Hunting seasons are set to remove the excess numbers of animals so the remainder is within the carrying capacity of the habitat. And, as far as I'm concerned, the carrying capacity of the hunter.

Weatherby has indicated where that carrying capacity ends with spring turkey hunters.


----------



## Rusher (Jan 6, 2006)

Iimige,

Your correct and I agree with you but everyone has to have their own opinion. Your right, X amount of permits = of hunters and $$$$, but dosen't result in 100 harvest. As human beings no one is perfect just because they act offened dosen't mean there pure. Some violate traffic laws, income tax laws, poor credit rating by not paying what they owe, we can go on and on. My opinion is simple, people aren't happy unless they can feel important and complain without looking at themselfs. If the D.N.R. was really concerned, they would pursue criminal charges against these serious, nasty violations agains humanity:lol:


----------



## Linda G. (Mar 28, 2002)

Rusher-tell a kid it's ok not to go back and pay for that candy bar that he walked out of the store with without telling you he had it, (or use a turkey permit he just bought illegally) and the next time he goes in that store, he takes a case of beer.

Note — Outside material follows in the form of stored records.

(** * HdxDrawTargetTask: scheduling of draw targets

    A shallow embedding of [pxr/imaging/hdx/drawTargetTask.cpp]: the
    depth-function table, the dependency heuristic between draw targets,
    their topological sort, and the [Sync] and [Execute] phases of the
    task, followed by the properties the design document states about
    them. *)

From Stdlib Require Import ZArith QArith.
From stdpp Require Import base list gmap sets relations strings.

Close Scope Q_scope.
Close Scope Z_scope.

(** ** Values of the collaborating libraries

    Paths, vectors, matrices and the camera utilities belong to other
    libraries.  The task stores them, hands them on, or calls them, so
    they are taken as an interface. *)

Class Collaborators := {
  (** [SdfPath] and [SdfPath::HasPrefix]. *)
  SdfPath : Type;
  HasPrefix : SdfPath -> SdfPath -> bool;
  (** Plain values that are only copied. *)
  GfVec4f : Type;
  float : Type;
  HdCullStyle : Type;
  TfTokenVector : Type;
  HdRenderPassAovBindingVector : Type;
  ClipPlanes : Type;
  GlfSimpleLightVector : Type;
  GlfSimpleMaterial : Type;
  GlfSimpleShadowArray : Type;
  (** The GPU surface behind a draw target ([GlfDrawTarget]). *)
  GlfDrawTarget : Type;
  (** Matrices, the product [a * b], and the constant
      [GfMatrix4d().SetScale(GfVec3d(1.0, -1.0, 1.0))]. *)
  GfMatrix4d : Type;
  GfMatrix4d_mul : GfMatrix4d -> GfMatrix4d -> GfMatrix4d;
  SetScale_1_m1_1 : GfMatrix4d;
  (** [CameraUtilConformedWindow(projection, policy, targetAspect)]; the
      aspect is a double, held here as the rational it is. *)
  CameraUtilConformWindowPolicy : Type;
  CameraUtilConformedWindow :
    GfMatrix4d -> CameraUtilConformWindowPolicy -> Q -> GfMatrix4d;
  (** [HdChangeTracker::Clean], [DirtyParams] and [DirtyRenderTags]. *)
  Clean : Z;
  DirtyParams : Z;
  DirtyRenderTags : Z
}.

(** ** Enumerations of [hd/enums.h] *)

(** Modelled from the spec: the eight comparison functions, in the order
    the rows of [ResolvedDepthFunc] name them; [HdCmpFuncLast] is their
    number. *)
Inductive HdCompareFunction :=
| HdCmpFuncNever
| HdCmpFuncLess
| HdCmpFuncEqual
| HdCmpFuncLEqual
| HdCmpFuncGreater
| HdCmpFuncNotEqual
| HdCmpFuncGEqual
| HdCmpFuncAlways.

Definition HdCmpFuncLast : nat := 8.

(** Modelled from the spec: the two draw priorities, in the order the
    table names them; [HdDepthPriorityCount] is their number. *)
Inductive HdDepthPriority :=
| HdDepthPriorityNearest
| HdDepthPriorityFarthest.

Definition HdDepthPriorityCount : nat := 2.

(** The integer value of an enumerator, as used to index an array. *)
Definition HdCompareFunction_value (f : HdCompareFunction) : nat :=
  match f with
  | HdCmpFuncNever => 0
  | HdCmpFuncLess => 1
  | HdCmpFuncEqual => 2
  | HdCmpFuncLEqual => 3
  | HdCmpFuncGreater => 4
  | HdCmpFuncNotEqual => 5
  | HdCmpFuncGEqual => 6
  | HdCmpFuncAlways => 7
  end.

Definition HdDepthPriority_value (p : HdDepthPriority) : nat :=
  match p with
  | HdDepthPriorityNearest => 0
  | HdDepthPriorityFarthest => 1
  end.

#[global] Instance HdCompareFunction_eq_dec : EqDecision HdCompareFunction.
Proof. solve_decision. Defined.

#[global] Instance HdDepthPriority_eq_dec : EqDecision HdDepthPriority.
Proof. solve_decision. Defined.

(** ** [HdxDrawTargetTask_GetResolvedDepthFunc] *)

Definition ResolvedDepthFunc : list (list HdCompareFunction) :=
  [ (* HdDepthPriorityNearest *)
    [ HdCmpFuncNever;     (* HdCmpFuncNever *)
      HdCmpFuncLess;      (* HdCmpFuncLess *)
      HdCmpFuncEqual;     (* HdCmpFuncEqual *)
      HdCmpFuncLEqual;    (* HdCmpFuncLEqual *)
      HdCmpFuncGreater;   (* HdCmpFuncGreater *)
      HdCmpFuncNotEqual;  (* HdCmpFuncNotEqual *)
      HdCmpFuncGEqual;    (* HdCmpFuncGEqual *)
      HdCmpFuncAlways     (* HdCmpFuncAlways *) ];
    (* HdDepthPriorityFarthest *)
    [ HdCmpFuncNever;     (* HdCmpFuncNever *)
      HdCmpFuncGEqual;    (* HdCmpFuncLess *)
      HdCmpFuncEqual;     (* HdCmpFuncEqual *)
      HdCmpFuncGreater;   (* HdCmpFuncLEqual *)
      HdCmpFuncLEqual;    (* HdCmpFuncGreater *)
      HdCmpFuncNotEqual;  (* HdCmpFuncNotEqual *)
      HdCmpFuncLess;      (* HdCmpFuncGEqual *)
      HdCmpFuncAlways     (* HdCmpFuncAlways *) ] ].

(** [ResolvedDepthFunc[priority][depthFunc]].  Both indices are values of
    their enumerations, hence inside the table (see
    [ResolvedDepthFunc_in_range]); the defaults of [nth] are never used. *)
Definition HdxDrawTargetTask_GetResolvedDepthFunc
    (depthFunc : HdCompareFunction) (priority : HdDepthPriority)
  : HdCompareFunction :=
  nth (HdCompareFunction_value depthFunc)
      (nth (HdDepthPriority_value priority) ResolvedDepthFunc [])
      HdCmpFuncNever.
(** * Insurance portfolio analytics: generator and SQL reports

    A shallow embedding of [insurance_portfolio_sql_dashboard.py].

    - SQLite [REAL] columns and Python/NumPy floats are modelled as exact
      rationals ([Q]); equality of amounts is [Qeq] ([==]).  Rounding to two
      decimals is round-half-to-even on the exact value; the binary64
      result of NumPy's [rint(x * 100) / 100] can be the neighbouring cent,
      and the properties below rely only on the bounds that either
      rounding keeps.  [SUM] and [.sum()] add exactly, where the program
      adds in binary64: what is stated of a sum is stated of the exact sum
      of the stored amounts.
    - Tables are lists of rows in rowid order.
    - NumPy's random [Generator] is an interface: one primitive per
      distribution, threading the generator state explicitly.  Only the
      documented support of each distribution is assumed of it.
    - The SQL text of each report is translated operator by operator
      (LEFT JOIN, GROUP BY, aggregates, CASE, ORDER BY, LIMIT).  GROUP BY
      lists its groups in order of first appearance and ORDER BY is a
      stable sort; nothing proved below depends on how ties or unordered
      groups are laid out. *)

From Stdlib Require Import ZArith QArith Qround List String Bool Lia.
From Stdlib Require Import Sorting.Sorted Sorting.Permutation.
From Stdlib Require Import Classes.RelationClasses Classes.Morphisms Setoid.
Import ListNotations.

Local Open Scope Z_scope.

(** ** Numbers *)

Module Real.

(** Round to the nearest integer, ties to the even one. *)
Definition rint (x : Q) : Z :=
  let f := Qfloor x in
  match Qcompare (x - inject_Z f) (1 # 2) with
  | Lt => f
  | Gt => f + 1
  | Eq => if Z.even f then f else f + 1
  end.

(** [x.round(2)] / [round(x, 2)]. *)
Definition round2 (x : Q) : Q := (inject_Z (rint (x * 100)) / 100)%Q.

(** [x.clip(lo, hi)], i.e. [minimum(maximum(x, lo), hi)]. *)
Definition clip (lo hi x : Q) : Q :=
  let y := if Qle_bool lo x then x else lo in
  if Qle_bool y hi then y else hi.

(** The exact sum of a column. *)
Definition qsum (l : list Q) : Q := fold_right Qplus 0%Q l.

End Real.

(** ** Schema *)

Module Policy.
Record row := mk
  { policy_id : Z; customer_age : Z; car_type : string; premium : Q }.
End Policy.

Module Claim.
Record row := mk
  { claim_id : Z; policy_id : Z; claim_amount : Q; claim_date : option string }.
End Claim.

Record Database := mkDatabase
  { Policies : list Policy.row; Claims : list Claim.row }.

(** The database file is removed before [connect], so both tables start
    empty. *)
Definition empty_db : Database := mkDatabase [] [].

(** [INTEGER PRIMARY KEY AUTOINCREMENT]: one more than the largest key. *)
Definition next_rowid (ids : list Z) : Z := fold_right Z.max 0 ids + 1.

Fixpoint insert_policies (rows : list (Z * string * Q)) (t : list Policy.row)
  : list Policy.row :=
  match rows with
  | [] => t
  | (age, car, prem) :: rest =>
      insert_policies rest
        (t ++ [Policy.mk (next_rowid (map Policy.policy_id t)) age car prem])
  end.

Fixpoint insert_claims (rows : list (Z * Q * option string)) (t : list Claim.row)
  : list Claim.row :=
  match rows with
  | [] => t
  | (pid, amt, date) :: rest =>
      insert_claims rest
        (t ++ [Claim.mk (next_rowid (map Claim.claim_id t)) pid amt date])
  end.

He drinks the case of beer, then decides it's ok to go back to that store with a gun...the store owner objects, and next thing you know, there's blood on the floor of that store. And it all goes back to you who told the kid that it wasn't that big of a violation, that it wasn't a serious, nasty crime against humanity.

I do hope you understand what I'm saying, it was very hard to translate what you tried to say.


----------



## Rusher (Jan 6, 2006)

Dear Ms. Linda,

Simply stated people who complain about this violate other things in life. If the D.N.R. thought it was a big issue they would take immediate action and pursue criminal action. As for kids this would have nothing to do with because you must meet legal age to obtain to make appilcation or otain any permit.


----------



## SuperBlackEagle2 (Nov 4, 2005)

This is simple. I agree with some of you. 1 bird, 1 tag, apply for it, or buy the guaranteed hunt. If you are unsuccessful, then buy the guaranteed hunt...but apply to begin with. If someone buys multiple tags or poaches, it is not screwing the DNR. It is screwing us, the hunters and also the birds. The same applies to deer hunting, which the DNR has already screwed up everywhere. But it won't ever change. There are way too many stupid people around. That is just my opinion.


----------



## Rusher (Jan 6, 2006)

Sorry,

I'm going to put my glasses on next time


----------



## omega58 (Sep 3, 2003)

Linda G. said:


> Rusher-tell a kid it's ok not to go back and pay for that candy bar that he walked out of the store with without telling you he had it, (or use a turkey permit he just bought illegally) and the next time he goes in that store, he takes a case of beer. He drinks the case of beer, then decides it's ok to go back to that store with a gun...the store owner objects, and next thing you know, there's blood on the floor of that store. And it all goes back to you who told the kid that it wasn't that big of a violation, that it wasn't a serious, nasty crime against humanity.
> 
> I do hope you understand what I'm saying, it was very hard to translate what you tried to say.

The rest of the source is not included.